2,000 Guineas favourite Point Lonsdale out to confirm Classic claims in Chesham
2.30 Royal Ascot
Chesham Stakes (Listed) | 7f | 2yo | ITV/Sky
It feels pretty odd to see just ten runners line up in a juvenile race at Royal Ascot this week. The smaller field is due to the race conditions, which allow just two-year-olds whose sire or dam won a race over 1m2f or further to run. Young horses bred for middle distances are often backwards at this time of year, but a handful have the precocity to compete over this 7f trip.
Aidan O'Brien has run Churchill, September, Lope Y Fernandez and Battleground in the Chesham in the last five years – winning it on three occasions – and is represented by Point Lonsdale this time, the current 20-1 favourite for next season's 2,000 Guineas.
The son of Australia made a good impression when he justified 7-4 favouritism on his debut on yielding ground at the Curragh and the fact he briefly looked outpaced two furlongs from home before surging clear to win by five and a half lengths can only be considered a positive. He showcased enough pace to lead that field throughout the early stages and really stretched in the final 100 yards to win going away.
It would be a surprise if similarly aggressive tactics weren't adopted despite the rise in class and he's been earmarked for the Chesham since before his debut run 17 days ago.
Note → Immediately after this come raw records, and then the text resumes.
Lemma bucket_count_le t m i n :
  Inv hasher t m → table t !! i = Some n → node_count n ≤ current_size t.
Proof.
  intros HI Hi. rewrite (proj1 (avl_size_nodes t m HI)).
  apply (sum_list_with_in _ id). apply list_elem_of_fmap.
  exists n. split; [done|]. apply list_elem_of_lookup. by exists i.
Qed.

End WithHasher.

End AVLSteps.

(** ** The trees as functions, and the composition of two calls *)

Module TreeContract.
Import AVLTable AVLBalance AVLOrder AVLCount.

Lemma keys_length n : length (keys n) = node_count n.
Proof. unfold keys. by rewrite length_fmap, node_count_elements. Qed.

(** Two search trees with the same keys have as many nodes. *)
Lemma same_keys_count n n' :
  bst n → bst n' → (∀ x, x ∈ keys n' ↔ x ∈ keys n) →
  node_count n' = node_count n.
Proof.
  intros Hb Hb' Hk. rewrite <- !keys_length.
  apply Permutation_length, NoDup_Permutation; auto using bst_NoDup.
Qed.

Lemma more_keys_count n n' k :
  bst n → bst n' → k ∉ keys n → (∀ x, x ∈ keys n' ↔ x = k ∨ x ∈ keys n) →
  node_count n' = node_count n + 1.
Proof.
  intros Hb Hb' Hk Hks. rewrite <- !keys_length.
  rewrite (Permutation_length (l' := k :: keys n)); [simpl; lia|].
  apply NoDup_Permutation; [by apply bst_NoDup| |].
  - constructor; [done|by apply bst_NoDup].
  - intros x. rewrite elem_of_cons. apply Hks.
Qed.

End TreeContract.

Module Composition.
Import Base Refinement.

Section WithStores.
Context {T : Type} (B : HashTableBase T) (I : T → gmap Z Z → Prop).
Context (HS : Stores B I).

(** Inserting a new key and removing it again leaves the map as it was. *)
Lemma insert_remove fuel t m k v :
  I t m → 2 ≤ fuel → m !! k = None →
  ∃ t1 b t2, insert B fuel t k v = Done (t1, b)
    ∧ remove B t1 k = Done (t2, b) ∧ I t2 m.
Proof.
  intros HI Hf Hk.
  destruct (stores_insert _ _ HS fuel t m k v HI Hf) as (t1 & b & Hins & HI1 & _).
  destruct (stores_remove _ _ HS t1 _ k HI1) as (t2 & Hrem & HI2 & _).
  exists t1, b, t2. destruct b.
  - rewrite lookup_insert_eq in Hrem. rewrite delete_insert_eq in HI2.
    rewrite delete_id in HI2 by done. done.
  - rewrite Hk in Hrem. rewrite delete_id in HI2 by done. done.
Qed.

End WithStores.

End Composition.

Module TreeLookup.
Import AVLTable AVLBalance AVLOrder.

(** Two search trees that hold the same pairs for a key answer [find_avl]
    alike for it. *)
Lemma find_avl_same n n' k :
  bst n → bst n' →
  (∀ v, (k, v) ∈ elements n' ↔ (k, v) ∈ elements n) →
  find_avl n' k = find_avl n k.
Proof.
  intros Hb Hb' Hel. destruct (find_avl n k) as [w|] eqn:E.
  - apply (find_avl_elements _ _ _ Hb'), Hel, (find_avl_elements _ _ _ Hb), E.
  - destruct (find_avl n' k) as [w|] eqn:E'; [|done].
    apply (find_avl_elements _ _ _ Hb'), Hel, (find_avl_elements _ _ _ Hb) in E'.
    congruence.
Qed.

End TreeLookup.

(** ** Facts on what is written *)

Module DisplayFacts.
Import Console.

Definition indent (depth : nat) : line := replicate depth (Text "  ").

Lemma indent_pair_inj d1 d2 k1 v1 k2 v2 :
  indent d1 ++ pair_items k1 v1 = indent d2 ++ pair_items k2 v2 →
  d1 = d2 ∧ k1 = k2 ∧ v1 = v2.
Proof.
  revert d2. induction d1 as [|d1 IH]; intros [|d2]; simpl; try done.
  - by intros [= -> ->].
  - intros [= H]. by destruct (IH _ H) as (-> & -> & ->).
Qed.

Section OpenAddressingRows.
Import OpenAddressing OpenAddressingProbe OpenAddressingInv OpenAddressingDisplay.

Lemma oa_display_rows_from t :
  ∀ count i, i + count = length (table t) →
    display_rows t i count
    = Done (imap (λ j e, row (i + j) e) (drop i (table t))).
Proof.
  induction count as [|count IH]; intros i Hi.
  - rewrite drop_ge by lia. done.
  - destruct (lookup_lt_is_Some_2 (table t) i) as [e He]; [lia|].
    cbn [display_rows]. unfold at_index. rewrite He. simpl.
    rewrite IH by lia. simpl. rewrite (drop_S _ _ _ He), imap_cons.
    rewrite Nat.add_0_r. do 2 f_equal. apply imap_ext.
    intros j e' _. simpl. f_equal. lia.
Qed.

Lemma oa_display_spec t :
  well_shaped t →
  display t
  = Done ([Text "=== Open Addressing Hash Table ==="]
          :: imap row (table t)
          ++ [[Text "Size: "; Size (current_size t); Text "/";
               Size (table_size t)]]).
Proof.
  intros [Hlen Hpos]. unfold display.
  rewrite (oa_display_rows_from t (table_size t) 0) by lia. done.
Qed.

Lemma oa_row_pair t i k v :
  row i (mkEntry k v OCCUPIED) ∈ imap row (table t) ↔ live t i k v.
Proof.
  split.
  - intros (j & e & Heq & Hj)%elem_of_lookup_imap_1.
    unfold row in Heq. injection Heq as Hi Hshow. subst j.
    unfold live. rewrite Hj. f_equal.
    destruct e as [k' v' []]; unfold show_entry in Hshow; simpl in Hshow;
      try done.
    by injection Hshow as -> ->.
  - intros Hl. by apply (elem_of_lookup_imap_2 row) in Hl.
Qed.
(** * manta.core.reply_handler: response processing and tool dispatch

    A shallow embedding of [src/manta/core/reply_handler.py].  The methods of
    [ReplyHandler] become functions in a state-and-exception monad over a
    store that holds the shared [ConversationHistory], the console and the
    outside world of the tools.  The collaborators whose code lives in other
    modules ([ToolManager], [LLMClient]) are records of methods. *)

From Stdlib Require Import Ascii String NArith.
From stdpp Require Import base option list strings gmap.

(** ** Python strings

    A [str] is modelled as a [string] whose characters are the code points
    U+0000..U+00FF.  [isspace] and [lower] follow CPython on that range. *)
Module Str.

  (** [str.isspace] on one code point: TAB..CR, FS..US, SPACE, NEL, NBSP. *)
Definition isspace (c : ascii) : bool :=
    let n := N_of_ascii c in
    ((9 <=? n) && (n <=? 13) || (28 <=? n) && (n <=? 32)
     || (n =? 133) || (n =? 160))%N.

  (** [str.lower] on one code point: A..Z and the Latin-1 capitals
      U+00C0..U+00DE (without the multiplication sign U+00D7) move by 32. *)
Definition lower_char (c : ascii) : ascii :=
    let n := N_of_ascii c in
    if ((65 <=? n) && (n <=? 90)
        || (192 <=? n) && (n <=? 222) && negb (n =? 215))%N
    then ascii_of_N (n + 32) else c.

Fixpoint lower (s : string) : string :=
    match s with
    | EmptyString => EmptyString
    | String c s' => String (lower_char c) (lower s')
    end.
(** * Field and weather data pipelines: a shallow embedding

    The development follows the three Python modules of the repository:
    [data_ingestion] (fetching a table from SQL or from a web CSV),
    [field_data_processor] (class [FieldDataProcessor]) and
    [weather_data_processor] (class [WeatherDataProcessor]).

    A pandas [DataFrame] is a list of column labels and a list of rows; the
    row index is the default positional one everywhere in this program.
    Methods of the two classes mutate [self] and write to the console through
    a [logging] logger, and they raise exceptions: they are embedded in a
    state-and-exception monad over the instance, its logger and the console
    stream.  What the repository calls but does not define (the SQL and HTTP
    sources, Python's [re] and [float], the grouped mean) is taken from an
    environment record. *)

From Stdlib Require Import ZArith String Ascii List Bool Lia.
From Stdlib Require Import Floats.SpecFloat.
From stdpp Require Import base option list strings gmap.

Open Scope string_scope.
Open Scope list_scope.
Open Scope nat_scope.

(** ** Python values and exceptions *)

Inductive exn : Type :=
| KeyError (key : string)
| IndexError
| AttributeError
| TypeError
| ValueError
| StopIteration
| ImportError
| UnboundLocalError
| EmptyDataError
| ReError
| SourceError (what : string)
| OutOfFuel.

Inductive result (A : Type) : Type :=
| Ok (a : A)
| Raise (e : exn).
Arguments Ok {A} a.
Arguments Raise {A} e.

Definition rbind {A B} (r : result A) (k : A -> result B) : result B :=
  match r with
  | Ok a => k a
  | Raise e => Raise e
  end.

Notation "x <-? r ;; k" := (rbind r (fun x => k))
  (at level 100, r at next level, right associativity).

Fixpoint rmapM {A B} (f : A -> result B) (l : list A) : result (list B) :=
  match l with
  | [] => Ok []
  | a :: l' => b <-? f a ;; bs <-? rmapM f l' ;; Ok (b :: bs)
  end.

(** A scalar held in a table cell: an [int64], a [float64] (IEEE binary64,
    NaN included), a [str], or [None]. *)
Inductive cell : Type :=
| CInt (z : Z)
| CFloat (f : spec_float)
| CStr (s : string)
| CNone.

Definition int64_min : Z := (- 2 ^ 63)%Z.
Definition int64_max : Z := (2 ^ 63 - 1)%Z.

Definition in_int64 (z : Z) : bool :=
  ((int64_min <=? z) && (z <=? int64_max))%Z.

(** Two's complement wrap-around of a 64-bit signed result. *)
Definition wrap64 (z : Z) : Z := ((z + 2 ^ 63) mod 2 ^ 64 - 2 ^ 63)%Z.

(** [int64 -> float64] conversion, round to nearest even. *)
Definition float_of_int (z : Z) : spec_float :=
  binary_normalize 53 1024 z 0 false.

Definition is_nan (f : spec_float) : bool :=
  match f with S754_nan => true | _ => false end.

(** [abs] of one element: numpy's [absolute] on [int64] wraps, on [float64]
    clears the sign; Python's [abs] on [str] or [None] raises [TypeError]. *)
Definition abs_cell (c : cell) : result cell :=
  match c with
  | CInt z => Ok (CInt (wrap64 (Z.abs z)))
  | CFloat f => Ok (CFloat (SFabs f))
  | CStr _ => Raise TypeError
  | CNone => Raise TypeError
  end.

(** pandas' null test. *)
Definition notna (c : cell) : bool :=
  match c with
  | CNone => false
  | CFloat f => negb (is_nan f)
  | _ => true
  end.

(** Equality of two key values as pandas' hash tables see it (join keys and
    group keys): by value, an integer against a float after conversion, and
    two nulls are the same key. *)
Definition key_eqb (a b : cell) : bool :=
  match a, b with
  | CInt x, CInt y => (x =? y)%Z
  | CStr s, CStr t => bool_decide (s = t)
  | CFloat f, CFloat g => SFeqb f g || (is_nan f && is_nan g)
  | CInt x, CFloat g => SFeqb (float_of_int x) g
  | CFloat f, CInt y => SFeqb f (float_of_int y)
  | CNone, CNone => true
  | CNone, CFloat g => is_nan g
  | CFloat f, CNone => is_nan f
  | _, _ => false
  end.

(** [str.upper], on ASCII letters. *)
Definition upper_ascii (a : ascii) : ascii :=
  let n := nat_of_ascii a in
  if (97 <=? n) && (n <=? 122) then ascii_of_nat (n - 32) else a.

Fixpoint upper (s : string) : string :=
  match s with
  | EmptyString => EmptyString
  | String a s' => String (upper_ascii a) (upper s')
  end.

(** ** pandas *)

Module Pandas.
(** C1. For every finite value [q] and each of the two edge sets, [cut]
    gives the label of some bucket, and it gives the label of bucket [i] if
    and only if [edges[i] <= q < edges[i+1]], so that [q] lies in exactly
    one bucket; 500000 falls in "500k-1M", not in "<500k", and a negative
    age falls in "<1 an". *)
Theorem C1_cut_partition (q : Q) :
  (exists i, (i < 4)%nat /\
     cut age_bins_edges age_bins_labels (Fin q) = nth_error age_bins_labels i) /\
  (forall i, (i < 4)%nat ->
     (cut age_bins_edges age_bins_labels (Fin q) = nth_error age_bins_labels i
      <-> in_bucket age_bins_edges i (Fin q))) /\
  (exists i, (i < 5)%nat /\
     cut bins_edges bins_labels (Fin q) = nth_error bins_labels i) /\
  (forall i, (i < 5)%nat ->
     (cut bins_edges bins_labels (Fin q) = nth_error bins_labels i
      <-> in_bucket bins_edges i (Fin q))) /\
  cut bins_edges bins_labels (Fin 500000) = Some "500k-1M" /\
  cut bins_edges bins_labels (Fin 500000) <> Some "<500k" /\
  (q < 0 -> cut age_bins_edges age_bins_labels (Fin q) = Some "<1 an").
Proof.
  split; [apply cut_age_total |].
  split; [intros i Hi; apply cut_age_in_bucket, Hi |].
  split; [apply cut_bins_total |].
  split; [intros i Hi; apply cut_bins_in_bucket, Hi |].
  split; [reflexivity |].
  split; [discriminate |].
  apply cut_age_negative.
Qed.

(** A negative age of 3 years falls in "<1 an", in its bucket only. *)
Lemma C1_cut_partition_witness :
  cut age_bins_edges age_bins_labels (Fin (-3)) = Some "<1 an" /\
  in_bucket age_bins_edges 0 (Fin (-3)).
Proof.
  destruct (C1_cut_partition (-3)) as (_ & Hage & _ & _ & _ & _ & Hneg).
  split.
  - apply Hneg. reflexivity.
  - apply (Hage 0%nat); [lia | reflexivity].
Defined.

(** ** Tables by year *)

Lemma colonne_map {A : Type} (f : Z -> list A) (annees : list Z) (annee : Z) :
  In annee annees ->
  colonne (map (fun a => (a, f a)) annees) annee = Some (f annee).
Proof.
  unfold colonne. induction annees as [|a l IH]; simpl; [tauto |].
  intros [-> | Hin].
  - rewrite Z.eqb_refl. reflexivity.
  - destruct (Z.eqb_spec a annee) as [-> | _]; [reflexivity | auto].
Qed.

Lemma list_sum_cons (n : nat) (l : list nat) :
  list_sum (n :: l) = (n + list_sum l)%nat.
Proof. reflexivity. Qed.

Lemma list_sum_map_add {A : Type} (f g : A -> nat) (l : list A) :
  list_sum (map (fun x => f x + g x)%nat l)
  = (list_sum (map f l) + list_sum (map g l))%nat.
Proof. induction l as [|x l IH]; simpl; lia. Qed.

Lemma value_counts_sum (labels : list string) (tranches : list (option string)) :
  list_sum (value_counts labels tranches)
  = list_sum (map (touche labels) tranches).
Proof.
  unfold value_counts.
  induction tranches as [|t ts IH]; simpl.
  - induction labels; simpl; auto.
  - rewrite <- IH. unfold touche. rewrite <- list_sum_map_add.
    f_equal. apply map_ext. intro l. fold (porte l t).
    destruct (porte l t); reflexivity.
Qed.

Lemma value_counts_length (labels : list string) (tranches : list (option string)) :
  length (value_counts labels tranches) = length labels.
Proof. unfold value_counts. apply length_map. Qed.

Lemma list_sum_ones {A : Type} (f : A -> nat) (l : list A) :
  (forall x, In x l -> f x = 1%nat) -> list_sum (map f l) = length l.
Proof.
  induction l as [|x l IH]; simpl; intro H; [reflexivity |].
  rewrite H by auto. rewrite IH by auto. reflexivity.
Qed.
(* ===== verification/GoStrings.v ===== *)
(** * Go's [strings], [unicode/utf8], [strconv] and [encoding/hex], as used here

    The standard-library functions the proxy calls on strings, on octet
    strings ([string]).  Case mapping of non-ASCII runes needs the Unicode
    tables, which are the parameter [rune_lower] of [UnicodeTables]; UTF-8
    decoding, the replacement of invalid octets and everything on ASCII is
    written out. *)

From S2P Require Import Prelude.

(** ** Searching and slicing *)

Fixpoint index_byte (s : string) (c : ascii) : option nat :=
  match s with
  | EmptyString => None
  | String d s => if Ascii.eqb d c then Some O else S <$> index_byte s c
  end.

Fixpoint last_index_byte (s : string) (c : ascii) : option nat :=
  match s with
  | EmptyString => None
  | String d s =>
      match last_index_byte s c with
      | Some i => Some (S i)
      | None => if Ascii.eqb d c then Some O else None
      end
  end.

Definition has_byte (s : string) (c : ascii) : bool :=
  str_exists (fun d => Ascii.eqb d c) s.

Fixpoint has_prefix (s p : string) : bool :=
  match p, s with
  | EmptyString, _ => true
  | String _ _, EmptyString => false
  | String d p, String c s => Ascii.eqb c d && has_prefix s p
  end.

Definition has_suffix (s p : string) : bool :=
  (String.length p <=? String.length s)%nat &&
  String.eqb (str_drop (String.length s - String.length p) s) p.

Fixpoint contains (s sub : string) : bool :=
  has_prefix s sub ||
  match s with
  | EmptyString => false
  | String _ s => contains s sub
  end.

Definition trim_prefix (s p : string) : string :=
  if has_prefix s p then str_drop (String.length p) s else s.

(** [strings.SplitSeq(s, sep)] for a one-octet separator: at least one part. *)
Fixpoint split_byte (sep : ascii) (s : string) : list string :=
  match s with
  | EmptyString => [""]
  | String c s =>
      if Ascii.eqb c sep then "" :: split_byte sep s
      else match split_byte sep s with
           | [] => [String c ""]
           | p :: ps => String c p :: ps
           end
  end.

Fixpoint str_rev_app (s acc : string) : string :=
  match s with
  | EmptyString => acc
  | String c s => str_rev_app s (String c acc)
  end.

Definition str_rev (s : string) : string := str_rev_app s "".

(** ** White space ([unicode.IsSpace]) *)

(** One-octet spaces: HT, LF, VT, FF, CR and SP. *)
Definition space1 (c : ascii) : bool := in_range 9 13 c || (bval c =? 32).

(** U+0085 and U+00A0. *)
Definition space2 (c d : ascii) : bool :=
  (bval c =? 194) && ((bval d =? 133) || (bval d =? 160)).

(** U+1680, U+2000-U+200A, U+2028, U+2029, U+202F, U+205F and U+3000. *)
Definition space3 (c d e : ascii) : bool :=
  match bval c, bval d with
  | 225, 154 => bval e =? 128
  | 226, 128 => in_range 128 138 e || (bval e =? 168) || (bval e =? 169) || (bval e =? 175)
  | 226, 129 => bval e =? 159
  | 227, 128 => bval e =? 128
  | _, _ => false
  end.

Fixpoint trim_left_space (s : string) : string :=
  match s with
  | EmptyString => ""
  | String c s1 =>
      if space1 c then trim_left_space s1 else
      match s1 with
      | EmptyString => s
      | String d s2 =>
          if space2 c d then trim_left_space s2 else
          match s2 with
          | EmptyString => s
          | String e s3 => if space3 c d e then trim_left_space s3 else s
          end
      end
  end.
An impressive victory could see his Guineas price halve with the deeper ground the only imponderable.
The Charlie Appleby-trained New Science and John and Thady Gosden's runner Reach For The Moon will renew their rivalry after they finished first and second respectively at Yarmouth on their debuts.
New Science emerged from that race as the most likely horse to continue to progress at this distance given his push-button acceleration and he should confirm the form with Reach For The Moon, who lacked the same gears and will be better suited to a tougher test of stamina in time.
Debut winners Great Max and Masekela will find their best strides late but have a few pounds to find on RPRs, while Sweeping and Withering will look to emulate 2014 winner Richard Pankhurst by breaking their maiden in the race.
Race analysis by Tom Collins
What they say
Michael Bell, trainer of Great Max
He was impressive at Newbury and we've always liked him. This was always the suitable option for him if he was classy enough. The ground is an unknown quantity but most of them are in the same boat – let's hope he's got the biggest paddle. His sire [Wootton Bassett] and dam's sire [Youmzain] have form on soft ground, and one thing Jack [Mitchell, jockey] said at Newbury was the ground was possibly a bit lively for him.
Charlie Appleby, trainer of New Science
He won well at Yarmouth and has improved mentally for the experience. Ground conditions will obviously be very different here but his pedigree suggests he might be fine on it.
Aidan O'Brien, trainer of Point Lonsdale
The ground is going to be far from ideal for any horse and I've no idea how Point Lonsdale will handle it to be perfectly honest. The reason we went to the Curragh with him was because we had the Chesham in our minds and we were very happy with him there. We haven't done a whole lot with him since but, anything he has done, we've been very pleased with.
John Gosden, joint-trainer of Reach For The Moon
He's a talented colt who has moved forward in his work since his debut second at Yarmouth. That was on quick ground but whether he's as effective on this ground is a total unknown.